Lab‐on‐a‐Chip for hydrogen sulphide detection—Part II: Integrated with screen‐printed electrode

Abstract

AbstractThe measurement of hydrogen sulphide (H2S) has held the attention of the analytical community due to its unique physiological and pathophysiological roles in biological systems. This work reports fabrication and characterization of screen‐printed electrode (SPE) integrated lab‐on‐a‐chip (LOAC) for H2S detection. The device has been designed to detect all forms of H2S present in the plasma; however, current work is a proof of concept of device operation for free sulphide.

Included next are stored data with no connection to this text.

(** * Servachok: the game server's event handler and wire format

    A shallow embedding of [src/server.py] (class [Server]) and
    [src/lib/events.py] (classes [ClientEvent], [ServerEvent]).

    Python objects that are mutated through several references (the
    [Player] objects, the global [Planet.cache]) live in an explicit store;
    exceptions are results that keep the store as it was when they were
    raised; every statement of the source that can raise is modelled with
    the exception it raises. *)

From Stdlib Require Import ZArith Lia Bool List String Ascii.
From Stdlib Require Import Floats.SpecFloat.
From stdpp Require Import base option list gmap strings relations.

Local Open Scope Z_scope.

(** ** Exceptions and results *)

(** The Python exceptions the modelled code can raise.  [Unmodelled] is
    not a Python exception: it marks inputs outside this model's data
    (floating-point JSON numbers, code points above 255, encodings other
    than UTF-8), about which the model says nothing: no step of the
    server is taken on such an input (see [step]) and the statements below
    leave it out.  It also stands where the model's own bookkeeping would
    fail: a reference to no [Player] object, a scan out of fuel. *)
Inductive exn : Set :=
| KeyError | TypeError | ValueError | IndexError | OverflowError
| AttributeError | StructError | JSONDecodeError | UnicodeDecodeError
| RecursionError
| Unmodelled.

Inductive result (A : Type) : Type :=
| Ok (a : A)
| Raise (e : exn).
Arguments Ok {A} a.
Arguments Raise {A} e.

Definition is_unmodelled {A} (r : result A) : bool :=
  match r with
  | Raise Unmodelled => true
  | _ => false
  end.

Definition rbind {A B} (r : result A) (k : A -> result B) : result B :=
  match r with
  | Ok a => k a
  | Raise e => Raise e
  end.

Definition of_option {A} (e : exn) (o : option A) : result A :=
  match o with
  | Some a => Ok a
  | None => Raise e
  end.

(** ** Python values *)

(** The values that occur in event payloads: what [json.loads] returns
    (without floats), dictionaries with integer keys (the handler builds
    one for a select event) and references to [Player] objects (the
    handler stores the sender under the key 'player').  A [string] is read
    as a Python [str] whose code points are all below 256.

    Python values of other types ([float], [tuple], strings with code
    points from 256 on, dictionary keys that are neither [str] nor [int])
    have no counterpart here.  A statement over every [pyval] is a
    statement over the values of these types only, and is worded so. *)
Inductive pykey : Set :=
| KStr (s : string)
| KInt (n : Z).

#[warnings="-register-all"]
Inductive pyval : Set :=
| VNone
| VBool (b : bool)
| VInt (n : Z)
| VStr (s : string)
| VList (l : list pyval)
| VDict (d : list (pykey * pyval))
| VPlayer (r : nat).

#[global] Instance pykey_eq_dec : EqDecision pykey.
Proof. solve_decision. Defined.

(** A Python [dict] keeps its keys in insertion order, without duplicates:
    it is an association list that is only changed through [dict_set]. *)
Abbreviation pydict := (list (pykey * pyval)).

Fixpoint dict_get (d : pydict) (k : pykey) : option pyval :=
  match d with
  | [] => None
  | (k', v) :: d' => if decide (k' = k) then Some v else dict_get d' k
  end.

(** [d[k] = v]: an existing key keeps its position. *)
Fixpoint dict_set (d : pydict) (k : pykey) (v : pyval) : pydict :=
  match d with
  | [] => [(k, v)]
  | (k', v') :: d' =>
      if decide (k' = k) then (k', v) :: d' else (k', v') :: dict_set d' k v
  end.

Fixpoint dict_del (d : pydict) (k : pykey) : pydict :=
  match d with
  | [] => []
  | (k', v') :: d' => if decide (k' = k) then d' else (k', v') :: dict_del d' k
  end.

(** [{**d1, **d2}] and [dict(pairs)]: later entries win. *)
Definition dict_update (d1 d2 : pydict) : pydict :=
  fold_left (fun d kv => dict_set d (fst kv) (snd kv)) d2 d1.

(** [d[k]], raising [KeyError]. *)
Definition dict_item (d : pydict) (k : string) : result pyval :=
  of_option KeyError (dict_get d (KStr k)).

(** Truth value of a Python object, as [all(...)] and [if] test it. *)
Definition truthy (v : pyval) : bool :=
  match v with
  | VNone => false
  | VBool b => b
  | VInt n => negb (n =? 0)
  | VStr s => negb (String.eqb s EmptyString)
  | VList l => match l with [] => false | _ => true end
  | VDict d => match d with [] => false | _ => true end
  | VPlayer _ => true
  end.

(** [x == s] for a string constant [s]. *)
Definition is_str (v : pyval) (s : string) : bool :=
  match v with
  | VStr s' => String.eqb s' s
  | _ => false
  end.

(** ** Characters, bytes and UTF-8 *)

Definition code (c : ascii) : Z := Z.of_N (N_of_ascii c).
Definition chr (n : Z) : ascii := ascii_of_N (Z.to_N n).

Definition dquote : ascii := "034"%char.
Definition backslash : ascii := "092"%char.

Definition byte_of_Z (n : Z) : Byte.byte := byte_of_ascii (chr n).
Definition Z_of_byte (b : Byte.byte) : Z := code (ascii_of_byte b).

(** [str.encode('utf-8')] for code points below 256. *)
Definition utf8_char (c : ascii) : list Byte.byte :=
  let n := code c in
  if n <? 128 then [byte_of_ascii c]
  else [byte_of_Z (Z.lor 192 (Z.shiftr n 6)); byte_of_Z (Z.lor 128 (Z.land n 63))].

Fixpoint encode_utf8 (s : string) : list Byte.byte :=
  match s with
  | EmptyString => []
  | String c r => utf8_char c ++ encode_utf8 r
  end.

(** [bytes.decode('utf-8')]: one-byte sequences and the two-byte sequences
    of the code points 128 to 255; longer sequences are outside the model. *)
Fixpoint decode_utf8 (b : list Byte.byte) : result string :=
  match b with
  | [] => Ok EmptyString
  | x :: b' =>
      let n := Z_of_byte x in
      if n <? 128 then rbind (decode_utf8 b') (fun s => Ok (String (ascii_of_byte x) s))
      else if n <? 194 then Raise UnicodeDecodeError
      else if n <? 196 then
        match b' with
        | y :: b'' =>
            let m := Z_of_byte y in
            if (128 <=? m) && (m <? 192) then
              rbind (decode_utf8 b'')
                (fun s => Ok (String (chr (Z.lor (Z.shiftl (Z.land n 31) 6) (Z.land m 63))) s))
            else Raise UnicodeDecodeError
        | [] => Raise UnicodeDecodeError
        end
      else if n <? 245 then Raise Unmodelled
      else Raise UnicodeDecodeError
  end.

(** [json.detect_encoding]: [true] when the bytes are read as UTF-8 (no
    byte-order mark, no zero byte among the first two). *)
Definition detect_utf8 (b : list Byte.byte) : bool :=
  match map Z_of_byte b with
  | 239 :: 187 :: 191 :: _ => false
  | 255 :: 254 :: _ => false
  | 254 :: 255 :: _ => false
  | [x; y] => negb (x =? 0) && negb (y =? 0)
  | x :: y :: _ :: _ :: _ => negb (x =? 0) && negb (y =? 0)
  | _ => true
  end.

(** ** [struct.pack('i', n)] and [struct.unpack('i', b)] *)

Inductive byteorder : Set := LittleEndian | BigEndian.

Definition le_bytes (n : Z) : list Byte.byte :=
  [byte_of_Z (Z.land n 255);
   byte_of_Z (Z.land (Z.shiftr n 8) 255);
   byte_of_Z (Z.land (Z.shiftr n 16) 255);
   byte_of_Z (Z.land (Z.shiftr n 24) 255)].

Definition struct_pack_i (order : byteorder) (n : Z) : result (list Byte.byte) :=
  if (-2147483648 <=? n) && (n <=? 2147483647) then
    Ok (match order with
        | LittleEndian => le_bytes n
        | BigEndian => rev (le_bytes n)
        end)
  else Raise StructError.

Definition le_value (b0 b1 b2 b3 : Byte.byte) : Z :=
  let u := Z_of_byte b0 + 256 * (Z_of_byte b1 + 256 * (Z_of_byte b2 + 256 * Z_of_byte b3)) in
  if u <? 2147483648 then u else u - 4294967296.

Definition struct_unpack_i (order : byteorder) (b : list Byte.byte) : result Z :=
  match b with
  | [b0; b1; b2; b3] =>
      Ok (match order with
          | LittleEndian => le_value b0 b1 b2 b3
          | BigEndian => le_value b3 b2 b1 b0
          end)
  | _ => Raise StructError
  end.
(** * Further properties of the code *)

(** ** fetch_url *)

(** X1.  fetch_url lets no exception out and leaves the file system as
    it is, whatever the server, the codecs and the flags; without
    stream it returns a value (None for a failure), never the
    response. *)
Theorem fetch_url_never_raises (E : env) (url : string)
    (is_json is_gzipped : bool) (h : option (list (string * string)))
    (stream : bool) (s : fs) :
  exists r,
    result_of (fetch_url E url is_json is_gzipped h stream s) = Ok r /\
    fs_of (fetch_url E url is_json is_gzipped h stream s) = s /\
    (stream = false -> exists v, r = Value v).
Proof.
  unfold fetch_url, result_of, fs_of, bind, catch, log, ret, raise, decode,
    gzip_read, loads.
  destruct (http_get E url h) as [|status body]; [cbn; eauto 6|].
  destruct ((400 <=? status)%nat && (status <? 600)%nat); [cbn; eauto 6|].
  destruct stream; [cbn; eexists; repeat split; discriminate|].
  destruct is_gzipped; cbn;
    [destruct (gunzip E body) as [e|raw]; cbn; [destruct e; cbn|]|];
    repeat match goal with
      | |- context [utf8_decode E ?b] => destruct (utf8_decode E b); cbn
      end;
    destruct is_json; cbn;
    repeat match goal with
      | |- context [json_loads E ?t] => destruct (json_loads E t); cbn
      end;
    eauto 6.
Qed.

(** X2.  When the request fails, or the status of the response is
    between 400 and 599, fetch_url logs the one error line and returns
    None, whatever the flags: with stream set too, and without reading
    the body. *)
Theorem fetch_url_request_error (E : env) (url : string)
    (is_json is_gzipped : bool) (h : option (list (string * string)))
    (stream : bool) (s : fs)
    (Hfail : http_get E url h = RequestFailed \/
             exists status body,
               http_get E url h = Response status body /\
               bad_status status = true) :
  fetch_url E url is_json is_gzipped h stream s
  = ([(INFO, "Fetching URL: " ++ url);
      (ERROR, "Error fetching " ++ url ++ ": ")],
     (s, Ok (Value PNone))).
Proof.
  unfold fetch_url, bind, catch, log, ret, raise.
  destruct Hfail as [Hget|[status [body [Hget Hbad]]]]; rewrite Hget.
  - reflexivity.
  - unfold bad_status in Hbad. rewrite Hbad. reflexivity.
Qed.

Lemma fetch_url_request_error_witness :
  fetch_url (env_answering 404 [x7b; x7d]) "u" true true None true fs_empty
  = ([(INFO, "Fetching URL: " ++ "u");
      (ERROR, "Error fetching " ++ "u" ++ ": ")],
     (fs_empty, Ok (Value PNone))).
Proof.
  apply (@fetch_url_request_error (env_answering 404 [x7b; x7d]) "u" true
           true None true fs_empty).
  right. exists 404, [x7b; x7d]. split; reflexivity.
Defined.

(** X3.  With stream set and a good status, fetch_url returns the
    response as it came: the body is not decompressed, decoded or
    parsed, whatever is_json and is_gzipped say. *)
Theorem fetch_url_stream (E : env) (url : string)
    (is_json is_gzipped : bool) (h : option (list (string * string)))
    (status : nat) (body : list Byte.byte) (s : fs)
    (Hget : http_get E url h = Response status body)
    (Hstatus : bad_status status = false) :
  fetch_url E url is_json is_gzipped h true s
  = ([(INFO, "Fetching URL: " ++ url);
      (INFO, "Returning streaming response.")],
     (s, Ok (Streamed status body))).
Proof.
  unfold fetch_url, bind, catch, log, ret, raise.
  unfold bad_status in Hstatus. rewrite Hget, Hstatus. reflexivity.
Qed.
(** [NewMessage] cannot carry an L1 timestamp: rebuilt by [NewMessage] from
    what its own accessors return, the message of [AsMessage] comes back
    unchanged exactly when V is zero or the transaction's L1 timestamp is
    zero; otherwise only the timestamp is lost. *)
Theorem NewMessage_rebuilds_AsMessage (tx : Transaction) (s : Signer) :
  (NewMessage (Message_From (AsMessage tx s).1.2) (Message_To (AsMessage tx s).1.2)
     (Message_Nonce (AsMessage tx s).1.2) (Message_Value (AsMessage tx s).1.2)
     (Message_Gas (AsMessage tx s).1.2) (Message_GasPrice (AsMessage tx s).1.2)
     (Message_Data (AsMessage tx s).1.2) (Message_CheckNonce (AsMessage tx s).1.2)
     (Message_L1MessageSender (AsMessage tx s).1.2)
     (Message_L1BlockNumber (AsMessage tx s).1.2)
     (Message_QueueOrigin (AsMessage tx s).1.2)
   = (AsMessage tx s).1.2
   ↔ SigV (tx_data tx) = 0 ∨ meta_L1Timestamp (tx_meta tx) = 0)
  ∧ Message_L1Timestamp (AsMessage tx s).1.2
    = (if SigV (tx_data tx) =? 0 then 0 else meta_L1Timestamp (tx_meta tx)).
Proof.
  destruct tx as [d m h sz]. unfold AsMessage, SetTransactionMeta, GetMeta,
    NewMessage, Message_From, Message_To, Message_Nonce, Message_Value, Message_Gas,
    Message_GasPrice, Message_Data, Message_CheckNonce, Message_L1MessageSender,
    Message_L1BlockNumber, Message_QueueOrigin, Message_L1Timestamp. simpl.
  destruct (Sender s _) as [from err] eqn:E. simpl.
  destruct (Z.eqb_spec (SigV d) 0) as [Hv|Hv]; simpl.
  - split; [|done]. split; [by left|done].
  - destruct (meta_L1MessageSender m); simpl; (split; [|done]); split.
    + intros [= Ht]. by right.
    + intros [?|Ht]; [done|]. by rewrite <- Ht.
    + intros [= Ht]. by right.
    + intros [?|Ht]; [done|]. by rewrite <- Ht.
Qed.

(** [SetNonce] writes the nonce and leaves both caches as they are: a hash
    or size computed before the call is what [Hash] and [Size] return after
    it, for every new nonce. *)
Theorem SetNonce_keeps_caches (tx : Transaction) (nonce : Z) :
  Nonce (SetNonce tx nonce) = nonce
  ∧ (Hash (SetNonce (Hash tx).2 nonce)).1 = (Hash tx).1
  ∧ (Size (SetNonce (Size tx).2 nonce)).1 = (Size tx).1.
Proof.
  split; [done|]. unfold Hash, Size, SetNonce.
  split; [destruct (tx_hash tx) eqn:E | destruct (tx_size tx) eqn:E]; simpl;
    by rewrite ?E.
Qed.

(** [WithSignature], when the signer accepts the signature, returns a copy
    with the signer's values as V, R, S, the other core fields and the
    metadata of the receiver, and empty caches: its hash is computed from
    the signed fields, whatever the receiver had stored. *)
Theorem WithSignature_fresh_copy
    (tx : Transaction) (signer : Signer) (sig : list byte) (r s v : Z) :
  SignatureValues signer (tx_data tx) sig = ((r, s, v), None) →
  ∃ cpy, WithSignature tx signer sig = (Some cpy, None)
    ∧ RawSignatureValues cpy = (v, r, s)
    ∧ (AccountNonce (tx_data cpy), Price (tx_data cpy), GasLimit (tx_data cpy),
       Recipient (tx_data cpy), Amount (tx_data cpy), Payload (tx_data cpy))
      = (AccountNonce (tx_data tx), Price (tx_data tx), GasLimit (tx_data tx),
         Recipient (tx_data tx), Amount (tx_data tx), Payload (tx_data tx))
    ∧ tx_meta cpy = tx_meta tx
    ∧ (Hash cpy).1 = keccak256 (rlpEncode (tx_data cpy))
    ∧ (Size cpy).1 = Z.of_nat (length (rlpEncode (tx_data cpy))).
Proof.
  intros Hsig. unfold WithSignature. rewrite Hsig.
  eexists. split; [reflexivity|]. done.
Qed.

(** When the signer refuses the signature, [WithSignature] returns no
    transaction and the signer's error. *)
Lemma WithSignature_error
    (tx : Transaction) (signer : Signer) (sig : list byte) (vals : Z * Z * Z) (e : error) :
  SignatureValues signer (tx_data tx) sig = (vals, Some e) →
  WithSignature tx signer sig = (None, Some e).
Proof. intros Hsig. unfold WithSignature. rewrite Hsig. by destruct vals as [[? ?] ?]. Qed.

(** Neither decoder touches the metadata or the hash cache: a transaction
    that was hashed and is then decoded into keeps returning the old hash.
    [DecodeRLP] replaces the size cache by [rlp.ListSize] of the stream's
    size when the decode succeeds and leaves it otherwise; [UnmarshalJSON]
    leaves the size cache alone. *)
Theorem decoders_keep_hash_cache
    (tx : Transaction) (s : Stream) (input : list byte) (hash : common.Hash) :
  tx_hash tx = Some hash →
  ((Hash (DecodeRLP tx s).1).1 = hash
   ∧ tx_meta (DecodeRLP tx s).1 = tx_meta tx
   ∧ tx_size (DecodeRLP tx s).1 =
       match (DecodeRLP tx s).2 with
       | None => Some (rlpListSize (streamKindSize s))
       | Some _ => tx_size tx
       end)
  ∧ ((Hash (UnmarshalJSON tx input).1).1 = hash
     ∧ tx_meta (UnmarshalJSON tx input).1 = tx_meta tx
     ∧ tx_size (UnmarshalJSON tx input).1 = tx_size tx).
Proof.
  intros Hh. split.
  - unfold DecodeRLP, Hash.
    destruct (streamDecode s (tx_data tx)) as [d [e|]]; simpl; by rewrite Hh.
  - unfold UnmarshalJSON, Hash.
    destruct (txdataUnmarshalJSON input (tx_data tx)) as [d [e|]]; simpl;
      [by rewrite Hh|].
    destruct (withSignature d); [|by simpl; rewrite Hh].
    destruct (ValidateSignatureValues _ _ _ _); simpl; by rewrite Hh.
Qed.
(** X11: the two helpers agree up to the truncation of the microsecond
    count: a million times the seconds differs from the microseconds by less
    than one plus the rounding error of [Seconds], which is less than 1.001
    for elapsed times up to [10 ^ 15] nanoseconds. *)
Theorem helpers_agree (now start : time.Time) :
  int64.inRange (now - start) ->
  let d := (now - start)%Z in
  ((Z.abs (d ÷ 1000) <= 2 ^ 53)%Z ->
   Qabs (SinceInSeconds now start * 1000000 - SinceInMicroseconds now start)
   < 1 + 1000000 * eps * (Qabs (inject_Z d / 1000000000) + 2)) /\
  ((Z.abs d <= 10 ^ 15)%Z ->
   Qabs (SinceInSeconds now start * 1000000 - SinceInMicroseconds now start)
   < 1001 # 1000).
Proof.
  intros Hr d.
  assert (time.Since now start = d) as Ed by (apply Sub_exact; exact Hr).
  assert ((Z.abs (d ÷ 1000) <= 2 ^ 53)%Z ->
          Qabs (SinceInSeconds now start * 1000000 - SinceInMicroseconds now start)
          < 1 + 1000000 * eps * (Qabs (inject_Z d / 1000000000) + 2)) as Main.
  { intros Hq. unfold SinceInSeconds. rewrite SinceInMicroseconds_unfold, Ed.
    rewrite (ofInt_exact _ Hq).
    destruct (Seconds_bounds d Hr) as (Hb & _ & _).
    apply Qabs_Qle_condition in Hb.
    set (S := time.Seconds d) in *.
    assert (inject_Z d == 1000 * inject_Z (d ÷ 1000) + inject_Z (Z.rem d 1000)) as Edq.
    { rewrite (Z.quot_rem' d 1000) at 1. rewrite inject_Z_plus, inject_Z_mult. reflexivity. }
    assert (- (1000) < inject_Z (Z.rem d 1000) /\ inject_Z (Z.rem d 1000) < 1000) as [R1 R2].
    { change 1000 with (inject_Z 1000). change (- inject_Z 1000) with (inject_Z (-1000)).
      rewrite <- !Zlt_Qlt. Z.quot_rem_to_equations. lia. }
    rewrite div_1e9 in Hb. rewrite div_1e9. rewrite eps_value in *.
    set (ax := Qabs (inject_Z d * (1 # 1000000000))) in *.
    apply Qabs_Qlt_condition. split; lra. }
  split; [exact Main|].
  intros Hd.
  assert (Z.abs (d ÷ 1000) <= 2 ^ 53)%Z as Hq by (Z.quot_rem_to_equations; lia).
  specialize (Main Hq).
  assert (Qabs (inject_Z d / 1000000000) <= 1000000) as Hx.
  { apply Qabs_Qle_condition. rewrite div_1e9.
    assert (- (1000000000000000) <= inject_Z d /\ inject_Z d <= 1000000000000000) as [D1 D2].
    { change 1000000000000000 with (inject_Z 1000000000000000).
      change (- inject_Z 1000000000000000) with (inject_Z (-1000000000000000)).
      rewrite <- !Zle_Qle. lia. }
    split; lra. }
  rewrite eps_value in Main.
  set (ax := Qabs (inject_Z d / 1000000000)) in *. lra.
Qed.

(** X11, witness: a start 2.500000999 seconds in the past. *)
Lemma helpers_agree_witness :
  int64.inRange (2500000999 - 0) /\
  Qabs (SinceInSeconds 2500000999 0 * 1000000 - SinceInMicroseconds 2500000999 0)
  < 1001 # 1000.
Proof.
  assert (int64.inRange (2500000999 - 0)%Z) as Hr
    by (unfold int64.inRange; vm_compute; split; discriminate).
  split; [exact Hr|].
  apply (helpers_agree 2500000999%Z 0%Z Hr). vm_compute. discriminate.
Defined.

(** X12: exchanging the clock reading and the start negates both results,
    as long as the difference is not the one [Duration] without a negative. *)
Theorem helpers_antisymmetric (now start : time.Time) :
  (- int64.max <= now - start <= int64.max)%Z ->
  SinceInMicroseconds start now == - SinceInMicroseconds now start /\
  SinceInSeconds start now == - SinceInSeconds now start.
Proof.
  intros H.
  assert (int64.inRange (now - start)) as Hr
    by (unfold int64.inRange, int64.min, int64.max in *; lia).
  assert (int64.inRange (- (now - start))) as Hr'
    by (unfold int64.inRange, int64.min, int64.max in *; lia).
  assert (time.Since now start = (now - start)%Z) as E by (apply Sub_exact; exact Hr).
  assert (time.Since start now = (- (now - start))%Z) as E'.
  { unfold time.Since. rewrite Sub_exact; [lia|].
    replace (start - now)%Z with (- (now - start))%Z by lia. exact Hr'. }
  split.
  - rewrite !SinceInMicroseconds_unfold, E, E'.
    rewrite Z.quot_opp_l by lia. apply ofInt_opp.
  - unfold SinceInSeconds. rewrite E, E'. now apply Seconds_opp.
Qed.

(** X12, witness: a start 2.5 seconds in the past, and the same ahead. *)
Lemma helpers_antisymmetric_witness :
  (- int64.max <= 2500000000 - 0 <= int64.max)%Z /\
  SinceInMicroseconds 0 2500000000 == - SinceInMicroseconds 2500000000 0 /\
  SinceInSeconds 0 2500000000 == - SinceInSeconds 2500000000 0.
Proof.
  assert (- int64.max <= 2500000000 - 0 <= int64.max)%Z as H
    by (vm_compute; split; discriminate).
  split; [exact H|]. exact (helpers_antisymmetric 2500000000%Z 0%Z H).
Defined.

(** X10: an elapsed time of a whole number of seconds is returned as that
    number, with no rounding. *)
Theorem SinceInSeconds_whole_seconds (start : time.Time) (k : Z) :
  int64.inRange (1000000000 * k) ->
  SinceInSeconds (start + 1000000000 * k) start == inject_Z k.
Proof.
  intros Hr. unfold SinceInSeconds, time.Since.
  rewrite Sub_exact;
    replace (start + 1000000000 * k - start)%Z with (1000000000 * k)%Z by lia;
    [|exact Hr].
  now apply Seconds_whole.
Qed.

(** X10, witness: a start exactly one day in the past. *)
Lemma SinceInSeconds_whole_seconds_witness :
  int64.inRange (1000000000 * 86400) /\
  SinceInSeconds (newYear2026 + 1000000000 * 86400) newYear2026 == 86400.
Proof.
  assert (int64.inRange (1000000000 * 86400)) as Hr
    by (unfold int64.inRange; vm_compute; split; discriminate).
  split; [exact Hr|]. exact (SinceInSeconds_whole_seconds newYear2026 86400%Z Hr).
Defined.

(** ** More on the registrar and the declarations *)

Lemma NoDup_identity_install (c : Registerable) (r : legacyregistry.Registry) :
  legacyregistry.collides c r = false ->
  NoDup (map identity r) -> NoDup (map identity (r ++ [c])).
Proof.
  intros Hc Hnd. rewrite map_app. cbn [map].
  apply NoDup_app; [exact Hnd|repeat constructor; intros []|].
  intros x Hx [<-|[]].
  apply collides_In in Hx. congruence.
Qed.

Lemma seq_MustRegister (c : Registerable) (g : Go) (o : sync.Once)
    (r : legacyregistry.Registry) :
  (MustRegister c ;; g)%go (mkWorld o r)
  = if legacyregistry.collides c r
    then (Panicked "duplicate metrics collector registration attempted",
          mkWorld o r)
    else g (mkWorld o (r ++ [c])).
Proof.
  unfold seq, MustRegister, legacyregistry.Register.
  cbn [defaultRegistry registerMetrics].
  destruct (legacyregistry.collides c r); reflexivity.
Qed.
(** [Workspace.UnmarshalJSON]. *)
Definition Workspace_UnmarshalJSON (data : node) (v : Workspace) : Workspace * option error :=
  match json.Unmarshal_bool data zero with
  | (out1, Some _) => ({| Disabled := negb out1; Path := Path v |}, None)
  | (_, None) =>
      match json.Unmarshal_struct "struct" Workspace_field data zero with
      | (out2, Some _) => ({| Disabled := Disabled out2; Path := Path out2 |}, None)
      | (_, None as err) => (v, err)
      end
  end.

(** ** Vocabulary of the properties *)

(** The number a string of decimal digits denotes after [acc], without
    any bound; [None] when a byte is no digit. *)
Fixpoint decimal (s : string) (acc : Z) : option Z :=
  match s with
  | EmptyString => Some acc
  | String c s' =>
      match strconv.digit_of c with
      | Some d => decimal s' (acc * 10 + d)
      | None => None
      end
  end.

(** The integer a literal denotes: an optional sign and at least one
    decimal digit, nothing else. *)
Definition int_literal (s : string) : option Z :=
  match s with
  | EmptyString => None
  | String c rest =>
      if Ascii.eqb c "+"%char then
        match rest with
        | EmptyString => None
        | _ => decimal rest 0
        end
      else if Ascii.eqb c "-"%char then
        match rest with
        | EmptyString => None
        | _ => Z.opp <$> decimal rest 0
        end
      else decimal s 0
  end.

(** What one round of the loop of [toDurations] stores for the element
    [i], or [None] where it returns the error. *)
Definition convert_element (ParseDuration : string -> Z * option error) (i : any) : option Z :=
  match i with
  | string_any v =>
      match ParseDuration v with
      | (dur, None) => Some dur
      | (_, Some _) => None
      end
  | int_any v => Some v
  | int64_any v => Some v
  | _ => None
  end.

(** The slice the helpers return for the elements [l]: the nil slice when
    there are none. *)
Definition slice_of {A} (l : list A) : slice A :=
  match l with
  | [] => nil_slice
  | _ => mk_slice l
  end.

(** What a decoder does to its receiver [r] when, for the node at hand,
    it either decodes the value [p] or fails with the error [e]. *)
Definition outcome {T} (o : T + error) (r : T) : T * option error :=
  match o with
  | inl p => (p, None)
  | inr e => (r, Some e)
  end.

(** A duration parser to run the list decoder with: it knows the one
    literal "1s". *)
Definition ParseDuration_1s (s : string) : Z * option error :=
  if String.eqb s "1s" then (1000000000, None)
  else (0, Some (errors_New "time: invalid duration")).

(** * Properties *)

(** ** strconv: parsing the base-10 rendering gives the number back *)

Section strconv_facts.
(** The body of the loop of [process_batch], for the item at place [i] *)
Definition process_item (process_function : Processor PS) (i : nat) : M (Run PS) unit :=
  r ← get;
  match BatchJob.items (job r) !! i with
  | None => mret tt
  | Some item =>
    result ← call_processor process_function (BatchItem.data item)
               (BatchJob.batch_type (job r));
    _ ← match result with
        | Returned true _ =>
          _ ← update_item i (BatchItem.set_status "Completed");
          update_job (λ j, BatchJob.set_successful_items (BatchJob.successful_items j + 1) j)
        | Returned false error =>
          _ ← update_item i (BatchItem.set_status "Failed");
          _ ← update_item i (BatchItem.set_error_message
                               (default (Some "Unknown error") error));
          update_job (λ j, BatchJob.set_failed_items (BatchJob.failed_items j + 1) j)
        | Raised msg =>
          _ ← update_item i (BatchItem.set_status "Failed");
          _ ← update_item i (BatchItem.set_error_message (Some msg));
          update_job (λ j, BatchJob.set_failed_items (BatchJob.failed_items j + 1) j)
        end;
    now ← datetime_now;
    _ ← update_item i (BatchItem.set_processed_at (Some now));
    _ ← update_job (λ j, BatchJob.set_processed_items (BatchJob.processed_items j + 1) j);
    now ← datetime_now;
    update_job (BatchJob.set_updated_at now)
  end.

(** The part of [process_batch] before the loop *)
Definition begin_batch : M (Run PS) unit :=
  _ ← update_job (BatchJob.set_status PROCESSING);
  now ← datetime_now;
  _ ← update_job (BatchJob.set_started_at (Some now));
  now ← datetime_now;
  update_job (BatchJob.set_updated_at now).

The device consists of three distinct layers for H2S separation and SPE to detect H2S. It operates with pH‐dependent liberation and trapping from samples introduced. The first layer, the releasing layer, consists of a releasing chamber for the liberation of H2S. The second layer, a silicone membrane, is where gas diffuses from the sample layer to the third layer. The third layer, the trapping layer, is integrated with SPE to determine the concentration of H2S. The device uses an electrochemical technique. First, electrode performances are tested on the cell vial to establish suitability for subsequent LOAC incorporation. Common metal electrodes are compared with boron‐doped ultra‐nano‐crystalline diamond (BDUNCD) electrode and SPE. The range of detection, detection limit, and sensitivity of the electrode are characterized. In conclusion, a proof of concept of an electrochemical sensing of H2S in a LOAC is reported. The device is portable, robust and can easily be fabricated. Transfer data indicated that 10% sulphide detected into the trapping chamber in a reproducible manner at 20 min. The SPE integrated LOAC shows a huge advantage over conventional techniques.